Volumetric changes in the amygdala and hippocampus are relevant to many disorders, but their close proximity makes it difficult to separate these structures by magnetic resonance imaging, leading many volumetric protocols to exclude problematic slices from analysis, or to analyze the amygdalo–hippocampal complex conjointly. The hippocampus tail is also often excluded, because of the difficulty in separating it from the thalamus. We have developed a reliable protocol for volumetric analysis and 3-D reconstruction of the amygdala and hippocampus (as a whole and in its anatomical parts). Twenty volunteers from clinical and healthy populations were recruited.
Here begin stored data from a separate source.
Lemma op_no_panic op c issued p :
  op_ok op → async_ok c issued → 0 <= ac_requestID c < 2 ^ 64 - 1 → (run_op op c).1 ≠ Panic p.
Proof.
  intros Hop Hok Hn.
  assert (Hnop : ∀ m : M AsyncClient unit, (∀ p, (m c).1 ≠ Panic p) → ((m;; mret (@None nat)) c).1 ≠ Panic p).
  { intros m Hm. unfold mbind, M_bind. specialize (Hm p). destruct (m c) as [[] ?]; [done|done|]. intros [= ->]. by apply Hm. }
  destruct op as [dial|range close|now send service request|now frames|opts range now]; cbn [run_op].
  - apply Hnop. intros q. unfold async_Connect, mbind, M_bind, mget. destruct (ac_running c); [done|]. by destruct dial.
  - apply Hnop. by apply (Disconnect_ok range close c issued).
  - destruct (Request_ok now send service request c issued Hok Hn) as (_ & _ & H). specialize (H p).
    unfold mbind, M_bind. destruct (RequestAsync now send service request c) as [[] ?]; [done|done|]. intros [= ->]. by apply H.
  - apply Hnop. intros q. destruct (processReply_ok now frames c issued Hok) as (c2 & E & _). by rewrite E.
  - apply Hnop. intros q. unfold async_cleanup. rewrite (M_bind_ret _ _ _ _ _ (eq_refl : mget c = (Ret c, c))).
    destruct (cleanup_ok_loop opts now issued (range (ac_pending c)) c) as (c2 & E & _);
      [by apply range_order_NoDup|intros id p'; by apply range_order_elem|done|]. by rewrite E.
Qed.

Lemma async_reachable n c issued :
  nsteps async_step n (NewAsyncClient, []) (c, issued) → Z.of_nat n < 2 ^ 64 → async_ok c issued ∧ 0 <= ac_requestID c <= Z.of_nat n.
Proof.
  revert c issued. induction n as [|n IH]; intros c issued Hrun Hn.
  - inversion Hrun; subst. split; [|cbn; lia]. split_and!.
    + intros id p. cbn. by rewrite lookup_empty.
    + intros id id' p p'. cbn. by rewrite lookup_empty.
    + by intros ch ?%elem_of_nil.
  - apply nsteps_inv_r in Hrun as ([c1 i1] & Hrun & Hstep). destruct (IH c1 i1 Hrun) as [Hok Hid]; [lia|].
    eapply async_step_ok; [exact Hstep|done|done|lia].
Qed.


(** ** Replies without an identifier *)

Lemma pretty_N_go_nonempty x s : s ≠ EmptyString → pretty_N_go x s ≠ EmptyString.
Proof.
  revert s. induction (N.lt_wf_0 x) as [x _ IH]; intros s Hs. destruct (decide (x = 0)%N) as [->|Hx]; [by rewrite pretty_N_go_0|].
  rewrite pretty_N_go_step by lia. apply IH; [|done]. apply N.div_lt; lia.
Qed.

Lemma request_id_nonempty k : request_id k ≠ [].
Proof.
  unfold request_id. intros H. apply (gs_inj _ EmptyString) in H. revert H. unfold pretty, pretty_N. case_decide as Hk; [done|].
  rewrite pretty_N_go_step by lia. by apply pretty_N_go_nonempty.
Qed.

(** An asynchronous client and this broker do not work together: the
    broker answers with the frames of a reply behind the client's identity
    only, so the first frame the client sees is the empty delimiter; it is
    never the identifier of a request, and the reply is dropped. With the
    identifier in front, the same frames are the reply. *)
Theorem async_replies_dropped n c issued now now' service body :
  nsteps async_step n (NewAsyncClient, []) (c, issued) → Z.of_nat n < 2 ^ 64 → 0 < len service <= 255 →
  let frames := FormatClientReply (NewClientReply now' service body) in
  async_processReply now frames c = (Ret tt, c) ∧
  ∀ id p, ac_pending c !! id = Some p → pq_Service p = service →
    ∃ c', async_processReply now (id :: frames) c = (Ret tt, c') ∧ ac_pending c' = delete id (ac_pending c) ∧
      ac_chans c' !! pq_ReplyCh p = Some (mkReplyChan [mkAsyncReply service body None] true).
Proof.
  intros Hrun Hn Hs frames. destruct (async_reachable n c issued Hrun Hn) as [(HA & _ & _) _]. split.
  - assert (Hf : ∃ rest, frames = [] :: rest) by (by eexists). destruct Hf as [rest ->]. unfold async_processReply.
    rewrite (M_bind_ret _ _ _ _ _ (eq_refl : mget c = (Ret c, c))). cbv beta.
    destruct (ac_pending c !! []) as [p|] eqn:Hp; [|done]. apply HA in Hp as (_ & k & _ & E). by apply eq_sym, request_id_nonempty in E.
  - intros id p Hp Hsv. unfold async_processReply. rewrite (M_bind_ret _ _ _ _ _ (eq_refl : mget c = (Ret c, c))). cbv beta. rewrite Hp.
    set (c1 := set_ac_pending (delete id (ac_pending c)) c). rewrite (M_bind_ret _ _ _ tt c1) by done. cbv beta.
    destruct (client_message_roundtrip now now' [] service body (NewClientReply now' service body)) as [_ H]; [constructor|done|].
    change (FormatClientReply (NewClientReply now' service body)) with frames in H. rewrite H by done. cbn [mm_Service mm_Body].
    unfold beq. rewrite bool_decide_true by done. cbn [negb]. destruct (HA _ _ Hp) as [Ho _].
    rewrite (M_bind_ret _ _ _ _ _ (answer_open (pq_ReplyCh p) _ c1 Ho)). eexists. split; [reflexivity|]. split; [done|].
    cbn. by rewrite lookup_insert_eq.
Qed.

(** ** Witnesses *)

Definition one_async : AsyncClient := (run_op (OpRequest 1 None (gs "echo") (gs "hi")) (run_op (OpConnect None) NewAsyncClient).2).2.

Lemma one_async_reachable : nsteps async_step 2 (NewAsyncClient, []) (one_async, [0%nat]).
Proof.
  eapply nsteps_l; [exact (AsyncStep (OpConnect None) NewAsyncClient [] I)|].
  eapply nsteps_l; [exact (AsyncStep (OpRequest 1 None (gs "echo") (gs "hi")) _ _ I)|]. apply nsteps_O.
Defined.


Lemma async_replies_dropped_witness :
  async_processReply 9 (FormatClientReply (NewClientReply 8 (gs "echo") (gs "hi"))) one_async = (Ret tt, one_async).
Proof.
  apply (async_replies_dropped 2 one_async [0%nat] 9 8 (gs "echo") (gs "hi")); [exact one_async_reachable|lia|].
  change (len (gs "echo")) with 4. lia.
Defined.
T1-weighted images were acquired at 1.5 Tesla with native spatial resolution of 1.5 mm × 1.0 mm × 1.0 mm. Volumetric analyses were performed blind to diagnosis, using the interactive software package DISPLAY. Inter-rater (intrarater) intraclass correlations for the method were: 0.95 (0.88) for hippocampus tail, 0.83 (0.93) for hippocampus body, 0.95 (0.92) for hippocampus head, 0.96 (0.86) for total hippocampus and 0.86 (0.94) for amygdala. Volumes (mean ± S.D.) corrected for intracranial volume for this mixed group were for the hippocampal tail: 0.325 ± 0.087 cm 3; hippocampal body: 0.662 ± 0.120 cm 3; hippocampal head: 1.23 ± 0.174 cm 3; total hippocampus: 2.218 ± 0.217 cm 3, and amygdala: 0.808 ± 0.185 cm 3. In conclusion, the study demonstrates that the amygdala and hippocampal parts can be quantified reliably.